Como publicado em seu site, a TCS é “uma entidade fiscalizadora do orçamento apartidária que tem servido como uma voz independente para o contribuinte americano desde 1995”.

Especialistas em agricultura e agricultores – John Campbell, Dr. Cory Walters, Scott Kinkaid e Wendy Johnson – foram os palestrantes convidados, enquanto Sheila Korth. um analista político sênior da TCS, moderou a conversa.

Korth iniciou a discussão com informações básicas sobre os gastos com contas agrícolas. Ela declarou um fato bem conhecido: a maior parte dos gastos com contas agrícolas vai para programas de nutrição (SNAP) e detalhou quanto dinheiro na verdade vai para outros programas.

“Quando olhamos para o programa de seguro agrícola e os subsídios aos produtos agrícolas em conjunto – aos quais nos referimos geralmente como subsídios agrícolas – quando se descontam os gastos com nutrição na conta agrícola, por cada 4 dólares, cerca de três desses dólares vão para a agricultura. para programas de subsídios agrícolas e o outro dólar vai para programas de conservação”, disse ela.

Ela então acrescentou: “O programa Federal de Seguro Agrícola tornou-se um dos programas de rede de segurança agrícola mais caros dos últimos anos. O Gabinete de Orçamento do Congresso espera agora que o programa Federal de Seguro Agrícola custe aos contribuintes cerca de 12 mil milhões de dólares por ano. Esse programa fornece subsídios tanto para companhias de seguros privadas como para produtores agrícolas, e subsídios para que esses produtores adquiram seguros agrícolas. …

“Existem cerca de 140 culturas diferentes que são elegíveis para seguro agrícola, mas a maior parte dos subsídios, tanto no âmbito do seguro agrícola como nos subsídios de mercadorias, flui para cerca de cinco culturas. O único ponto importante sobre os subsídios ao seguro agrícola é que eles não são transparentes para os contribuintes e são actualmente ilimitados.
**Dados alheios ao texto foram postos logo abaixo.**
Lemma link_at_wf s l : registry_wf (sm_registry s) -> (l < SPW_SIMULATOR_MAX_LOCAL_LINKS)%nat ->
  sm_registry s !! l = Some (link_at s l) /\ link_wf (link_at s l).
Proof.
  intros (Hl & Hall & _) Hlt. rewrite <- Hl in Hlt.
  pose proof (list_lookup_lookup_total_lt _ _ Hlt) as H.
  split; [done|]. by apply (Forall_lookup_1 _ _ _ _ Hall H).
Qed.

Lemma link_at_set s l link : (l < length (sm_registry s))%nat ->
  link_at (set_link l link s) l = link.
Proof. intros. apply list_lookup_total_insert_eq. done. Qed.

(** What the pair is, whichever end the port has. *)
Definition two_ends s (l : nat) : Prop := length (lk_endpoints (link_at s l)) = 2%nat.

Lemma ends_list s l : (here s <= 1)%nat -> two_ends s l ->
  lk_endpoints (link_at s l) =
    if Nat.eqb (here s) 0 then [local_end s l; peer_end s l] else [peer_end s l; local_end s l].
Proof.
  unfold two_ends, local_end, peer_end, endpoint_at, there. intros Hh Hl.
  destruct (lk_endpoints (link_at s l)) as [|a [|b [|? ?]]]; try done.
  by destruct (here s) as [|[|n]]; [| |lia].
Qed.

Lemma ends_of_link s l : (here s <= 1)%nat -> link_wf (link_at s l) ->
  two_ends s l /\ ends_ok (local_end s l) (peer_end s l) /\
  lk_allocated (link_at s l) = ep_attached (local_end s l) || ep_attached (peer_end s l).
Proof.
  intros Hh (a & b & He & Hok & Ha). unfold two_ends.
  unfold local_end, peer_end, endpoint_at, there. rewrite He, Ha.
  destruct (here s) as [|[|n]]; [| |lia]; cbn.
  - done.
  - split; [done|]. split; [by apply ends_ok_sym|]. apply orb_comm.
Qed.

Lemma local_set_ends s l x y : (here s <= 1)%nat -> (l < length (sm_registry s))%nat ->
  local_end (set_ends l x y s) l = x /\ peer_end (set_ends l x y s) l = y.
Proof.
  intros Hh Hl. unfold local_end, peer_end, endpoint_at, set_ends, there.
  rewrite link_at_set by done. cbn [lk_endpoints].
  change (here (set_link l _ s)) with (here s).
  by destruct (here s) as [|[|n]]; [| |lia].
Qed.

Lemma length_registry_ends s l x y :
  length (sm_registry (set_ends l x y s)) = length (sm_registry s).
Proof. apply length_insert. Qed.

Lemma two_ends_set s l x y : (l < length (sm_registry s))%nat -> two_ends (set_ends l x y s) l.
Proof.
  intros Hl. unfold two_ends, set_ends. rewrite link_at_set by done. cbn [lk_endpoints].
  by destruct (here s =? 0)%nat.
Qed.

Lemma set_ends_twice s l x y x' y' : (l < length (sm_registry s))%nat ->
  set_ends l x' y' (set_ends l x y s) = set_ends l x' y' s.
Proof.
  intros Hl. unfold set_ends. rewrite link_at_set by done.
  cbn [lk_sync_initialized lk_allocated lk_link_id].
  unfold set_link, set_registry. cbn [sm_registry sm_backend sm_world].
  by rewrite list_insert_insert_eq.
Qed.

Lemma set_endpoint_ends s l k e : (here s <= 1)%nat -> two_ends s l -> (k <= 1)%nat ->
  set_endpoint l k e s =
    if Nat.eqb k (here s) then set_ends l e (peer_end s l) s else set_ends l (local_end s l) e s.
Proof.
  intros Hh Hw Hk. unfold set_endpoint, set_ends. rewrite (ends_list s l Hh Hw).
  destruct (here s) as [|[|n]], k as [|[|k]]; try lia; done.
Qed.

Lemma upd_local_ends s l f : (here s <= 1)%nat -> two_ends s l ->
  upd_local l f s = set_ends l (f (local_end s l)) (peer_end s l) s.
Proof. intros Hh Hw. unfold upd_local. by rewrite set_endpoint_ends, Nat.eqb_refl. Qed.

Lemma upd_peer_ends s l f : (here s <= 1)%nat -> two_ends s l ->
  upd_peer l f s = set_ends l (local_end s l) (f (peer_end s l)) s.
Proof.
  intros Hh Hw. unfold upd_peer. rewrite set_endpoint_ends by (done || unfold there; lia).
  unfold there at 1. by destruct (here s) as [|[|n]]; [| |lia].
Qed.

Lemma refresh_link_ends s l : (here s <= 1)%nat -> two_ends s l ->
  (l < length (sm_registry s))%nat ->
  refresh_link l s =
    let '(x, y) := refresh_link_states (local_end s l) (peer_end s l) in set_ends l x y s.
Proof.
  intros Hh Hw Hl. pose proof (ends_list s l Hh Hw) as He. unfold refresh_link.
  assert (refresh_link_states (endpoint_at s l 0) (endpoint_at s l 1) =
    let '(x, y) := refresh_link_states (local_end s l) (peer_end s l) in
    if Nat.eqb (here s) 0 then (x, y) else (y, x)) as ->.
  { unfold endpoint_at. rewrite He. unfold refresh_link_states.
    destruct (here s) as [|[|n]]; [| |lia]; cbn -[local_end peer_end].
    - by case_if.
    - destruct (ep_started (local_end s l)), (ep_attached (local_end s l)),
        (ep_started (peer_end s l)), (ep_attached (peer_end s l)); done. }
  destruct (refresh_link_states _ _) as [x y].
  destruct (here s) as [|[|n]] eqn:Eh; [| |lia]; cbn [Nat.eqb];
    rewrite (set_endpoint_ends s) by (done || lia); rewrite Eh; cbn [Nat.eqb].
  - rewrite set_endpoint_ends; [| |by apply two_ends_set|lia]; [|unfold here in *; cbn; lia].
    change (here (set_ends l x (peer_end s l) s)) with (here s). rewrite Eh. cbn [Nat.eqb].
    rewrite set_ends_twice by done.
    by destruct (local_set_ends s l x (peer_end s l)) as [-> _]; [lia|done|].
  - rewrite set_endpoint_ends; [| |by apply two_ends_set|lia]; [|unfold here in *; cbn; lia].
    change (here (set_ends l (local_end s l) y s)) with (here s). rewrite Eh. cbn [Nat.eqb].
    rewrite set_ends_twice by done.
    by destruct (local_set_ends s l (local_end s l) y) as [_ ->]; [lia|done|].
Qed.

(** Replacing a link of the registry. *)
Lemma registry_insert registry l link' : registry_wf registry -> link_wf link' ->
  (lk_allocated link' = true -> forall j link, registry !! j = Some link ->
     lk_allocated link = true -> lk_link_id link = lk_link_id link' -> j = l) ->
  registry_wf (<[l := link']> registry).
Proof.
  intros (Hlen & Hall & Huniq) Hw Hone. split; [by rewrite length_insert|].
  split; [by apply Forall_insert|]. intros i j a b Hi Hj Hai Haj Hid.
  apply list_lookup_insert_Some in Hi as [(-> & <- & Hl)|[Hil Hi]];
    apply list_lookup_insert_Some in Hj as [(-> & <- & Hl')|[Hjl Hj]].
  - done.
  - symmetry. by apply (Hone Hai j b).
  - by apply (Hone Haj i a).
  - by apply (Huniq i j a b).
Qed.

(** Changing the two ends of the own link. *)
Lemma set_ends_registry s l x y : registry_wf (sm_registry s) ->
  (l < SPW_SIMULATOR_MAX_LOCAL_LINKS)%nat -> ends_ok x y ->
  ep_attached x || ep_attached y = lk_allocated (link_at s l) ->
  registry_wf (sm_registry (set_ends l x y s)).
Proof.
  intros Hr Hl Hok Ha. pose proof (link_at_wf s l Hr Hl) as [Hat _].
  apply registry_insert; [done| |].
  - destruct (here s =? 0)%nat; [exists x, y|exists y, x]; cbn; (split; [done|]).
    + done.
    + split; [by apply ends_ok_sym|]. by rewrite orb_comm.
  - intros Hal j link Hj Haj Hid. by apply (proj2 (proj2 Hr) j l link (link_at s l)).
Qed.

Lemma set_ends_ok s l x y : sim_ok s -> sb_link (sm_backend s) = Some l -> ends_ok x y ->
  ep_attached x = true -> sim_ok (set_ends l x y s).
Proof.
  intros [Hr Hi Ho Hb] Hl Hok Hx. destruct (Ho l Hl) as (Hlt & Ha & Hid).
  destruct (ends_of_link s l Hi (proj2 (link_at_wf s l Hr Hlt))) as (_ & _ & Hal).
  pose proof (proj1 Hr) as Hlen.
  constructor; [|done| |done].
  - apply set_ends_registry; try done. by rewrite Hal, Hx, Ha.
  - intros l' Hl'. assert (l' = l) as -> by (unfold set_ends in Hl'; cbn in Hl'; congruence).
    split; [done|]. destruct (local_set_ends s l x y Hi ltac:(lia)) as [-> _]. split; [done|].
    unfold set_ends. by rewrite link_at_set by lia.
Qed.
O gabinete de responsabilização do governo descobriu que estes subsídios fluem para pessoas com património líquido na ordem dos milhares de milhões e milhões de dólares.”

Korth discutiu então como os subsídios às matérias-primas custarão aos contribuintes cerca de 4 mil milhões de dólares por ano.

Depois de cobrir alguns fatos sobre a lei agrícola, Campbell, ex-subsecretário do Departamento de Agricultura dos EUA que trabalhou em leis agrícolas e tem experiência nas indústrias agrícolas e pecuárias, falou.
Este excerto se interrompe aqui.